▸ **Exercise description**: Read the data below line by line and copy each one with "else" in it.

(Stored data)
□ □ □ □ □ □ □
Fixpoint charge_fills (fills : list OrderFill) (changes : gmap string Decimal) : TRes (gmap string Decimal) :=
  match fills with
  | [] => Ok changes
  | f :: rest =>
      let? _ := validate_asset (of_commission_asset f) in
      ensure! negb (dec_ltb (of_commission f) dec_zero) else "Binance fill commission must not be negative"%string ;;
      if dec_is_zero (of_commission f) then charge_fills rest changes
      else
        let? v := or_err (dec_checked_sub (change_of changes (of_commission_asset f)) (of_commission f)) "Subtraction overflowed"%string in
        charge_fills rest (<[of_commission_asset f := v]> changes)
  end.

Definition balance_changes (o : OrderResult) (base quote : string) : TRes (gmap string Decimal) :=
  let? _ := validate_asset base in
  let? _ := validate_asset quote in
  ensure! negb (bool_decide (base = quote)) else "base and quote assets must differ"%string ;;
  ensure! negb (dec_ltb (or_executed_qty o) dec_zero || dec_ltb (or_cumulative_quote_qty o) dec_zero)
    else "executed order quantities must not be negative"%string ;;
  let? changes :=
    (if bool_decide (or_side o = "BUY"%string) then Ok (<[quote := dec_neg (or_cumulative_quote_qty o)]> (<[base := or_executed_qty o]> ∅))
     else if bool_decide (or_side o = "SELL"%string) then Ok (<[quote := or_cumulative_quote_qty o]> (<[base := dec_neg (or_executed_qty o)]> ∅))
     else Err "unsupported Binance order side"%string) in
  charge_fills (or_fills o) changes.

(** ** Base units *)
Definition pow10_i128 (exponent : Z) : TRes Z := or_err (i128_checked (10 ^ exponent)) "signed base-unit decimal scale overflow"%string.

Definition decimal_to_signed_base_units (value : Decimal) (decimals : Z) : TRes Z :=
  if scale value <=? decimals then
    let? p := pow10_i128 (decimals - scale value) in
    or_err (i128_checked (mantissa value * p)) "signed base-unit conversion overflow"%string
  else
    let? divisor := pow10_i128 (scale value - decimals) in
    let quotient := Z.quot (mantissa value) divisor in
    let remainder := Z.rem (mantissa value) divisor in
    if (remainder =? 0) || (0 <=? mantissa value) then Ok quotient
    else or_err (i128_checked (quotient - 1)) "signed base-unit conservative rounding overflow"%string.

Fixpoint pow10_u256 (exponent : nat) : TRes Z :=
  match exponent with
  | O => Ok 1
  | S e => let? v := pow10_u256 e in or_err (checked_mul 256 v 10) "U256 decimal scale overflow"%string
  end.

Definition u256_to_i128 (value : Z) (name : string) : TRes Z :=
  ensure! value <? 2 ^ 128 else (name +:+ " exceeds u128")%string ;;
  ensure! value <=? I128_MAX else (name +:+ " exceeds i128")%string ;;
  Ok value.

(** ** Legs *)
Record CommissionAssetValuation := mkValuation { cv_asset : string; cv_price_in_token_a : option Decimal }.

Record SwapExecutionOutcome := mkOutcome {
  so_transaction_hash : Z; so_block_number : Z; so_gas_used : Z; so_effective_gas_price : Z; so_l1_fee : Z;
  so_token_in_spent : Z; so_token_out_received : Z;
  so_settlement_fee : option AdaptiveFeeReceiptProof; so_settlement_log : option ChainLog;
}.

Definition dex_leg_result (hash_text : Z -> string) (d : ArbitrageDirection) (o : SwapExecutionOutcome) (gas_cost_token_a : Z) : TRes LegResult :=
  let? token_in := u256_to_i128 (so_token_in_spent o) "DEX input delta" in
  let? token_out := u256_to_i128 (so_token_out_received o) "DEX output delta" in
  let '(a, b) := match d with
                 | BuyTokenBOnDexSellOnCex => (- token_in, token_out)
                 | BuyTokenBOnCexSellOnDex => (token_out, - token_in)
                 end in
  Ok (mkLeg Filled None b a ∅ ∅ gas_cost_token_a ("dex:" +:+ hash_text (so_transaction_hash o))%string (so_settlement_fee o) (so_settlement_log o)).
□ □ □ □ □ □ □
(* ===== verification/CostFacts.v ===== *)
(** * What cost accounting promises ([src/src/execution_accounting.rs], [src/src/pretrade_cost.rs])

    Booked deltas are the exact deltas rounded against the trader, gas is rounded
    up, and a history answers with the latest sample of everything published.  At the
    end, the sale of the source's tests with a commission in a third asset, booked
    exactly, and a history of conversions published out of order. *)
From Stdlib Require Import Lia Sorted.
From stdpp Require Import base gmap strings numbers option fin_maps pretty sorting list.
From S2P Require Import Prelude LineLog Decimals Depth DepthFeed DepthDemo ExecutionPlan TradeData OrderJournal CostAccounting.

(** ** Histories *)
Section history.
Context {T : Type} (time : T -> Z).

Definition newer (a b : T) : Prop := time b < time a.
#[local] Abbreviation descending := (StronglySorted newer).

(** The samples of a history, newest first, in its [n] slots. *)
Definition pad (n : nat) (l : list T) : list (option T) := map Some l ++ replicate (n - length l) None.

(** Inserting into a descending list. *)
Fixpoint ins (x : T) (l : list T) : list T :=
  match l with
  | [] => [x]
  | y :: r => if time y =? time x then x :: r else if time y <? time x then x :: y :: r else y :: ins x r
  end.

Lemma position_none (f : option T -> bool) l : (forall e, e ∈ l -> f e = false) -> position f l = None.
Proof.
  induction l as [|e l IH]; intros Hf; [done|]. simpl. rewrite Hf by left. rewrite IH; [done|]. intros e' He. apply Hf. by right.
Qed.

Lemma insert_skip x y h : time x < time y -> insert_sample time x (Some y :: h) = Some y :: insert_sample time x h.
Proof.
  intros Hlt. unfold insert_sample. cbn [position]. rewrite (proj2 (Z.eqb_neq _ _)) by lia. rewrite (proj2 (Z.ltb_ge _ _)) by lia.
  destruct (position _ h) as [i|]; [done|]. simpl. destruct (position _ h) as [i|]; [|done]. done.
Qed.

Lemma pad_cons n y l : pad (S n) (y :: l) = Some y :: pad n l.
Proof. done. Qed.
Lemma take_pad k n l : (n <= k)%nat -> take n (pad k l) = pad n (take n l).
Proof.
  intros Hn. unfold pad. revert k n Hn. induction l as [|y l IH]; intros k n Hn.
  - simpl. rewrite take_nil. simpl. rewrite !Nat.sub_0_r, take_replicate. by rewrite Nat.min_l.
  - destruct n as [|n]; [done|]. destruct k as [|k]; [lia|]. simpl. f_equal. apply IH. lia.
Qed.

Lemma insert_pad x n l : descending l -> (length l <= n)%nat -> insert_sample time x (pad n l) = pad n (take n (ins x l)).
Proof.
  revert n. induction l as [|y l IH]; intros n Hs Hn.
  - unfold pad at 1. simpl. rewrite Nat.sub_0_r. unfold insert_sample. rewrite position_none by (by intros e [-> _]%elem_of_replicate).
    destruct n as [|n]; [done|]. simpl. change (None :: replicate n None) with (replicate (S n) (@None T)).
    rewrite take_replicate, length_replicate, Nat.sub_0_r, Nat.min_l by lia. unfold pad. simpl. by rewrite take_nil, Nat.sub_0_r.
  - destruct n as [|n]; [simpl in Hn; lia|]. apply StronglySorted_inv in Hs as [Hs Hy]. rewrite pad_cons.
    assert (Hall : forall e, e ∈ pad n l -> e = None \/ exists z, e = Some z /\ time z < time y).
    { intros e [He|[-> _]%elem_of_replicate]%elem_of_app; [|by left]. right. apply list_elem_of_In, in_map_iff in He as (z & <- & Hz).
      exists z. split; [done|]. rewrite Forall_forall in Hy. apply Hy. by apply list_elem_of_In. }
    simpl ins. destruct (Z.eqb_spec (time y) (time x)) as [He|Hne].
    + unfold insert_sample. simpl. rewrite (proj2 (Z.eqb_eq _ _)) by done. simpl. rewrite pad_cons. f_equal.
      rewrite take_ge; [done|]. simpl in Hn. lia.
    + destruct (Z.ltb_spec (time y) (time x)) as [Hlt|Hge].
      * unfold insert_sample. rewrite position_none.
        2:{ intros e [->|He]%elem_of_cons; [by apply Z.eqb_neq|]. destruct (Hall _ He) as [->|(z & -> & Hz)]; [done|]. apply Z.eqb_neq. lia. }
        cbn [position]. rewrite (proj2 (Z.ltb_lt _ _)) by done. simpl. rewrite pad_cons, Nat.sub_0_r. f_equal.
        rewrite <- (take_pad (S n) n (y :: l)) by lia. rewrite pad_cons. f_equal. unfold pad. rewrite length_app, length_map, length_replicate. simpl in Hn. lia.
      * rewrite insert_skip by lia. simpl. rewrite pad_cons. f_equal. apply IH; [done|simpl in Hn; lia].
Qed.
□ □ □ □ □ □ □
▸ **Solved exercise**:
      ensure! negb (dec_ltb (of_commission f) dec_zero) else "Binance fill commission must not be negative"%string ;;
      else
  ensure! negb (bool_decide (base = quote)) else "base and quote assets must differ"%string ;;
    else "executed order quantities must not be negative"%string ;;
     else if bool_decide (or_side o = "SELL"%string) then Ok (<[quote := or_cumulative_quote_qty o]> (<[base := dec_neg (or_executed_qty o)]> ∅))
     else Err "unsupported Binance order side"%string) in
  else
    else or_err (i128_checked (quotient - 1)) "signed base-unit conservative rounding overflow"%string.
  ensure! value <? 2 ^ 128 else (name +:+ " exceeds u128")%string ;;
  ensure! value <=? I128_MAX else (name +:+ " exceeds i128")%string ;;
  | y :: r => if time y =? time x then x :: r else if time y <? time x then x :: y :: r else y :: ins x r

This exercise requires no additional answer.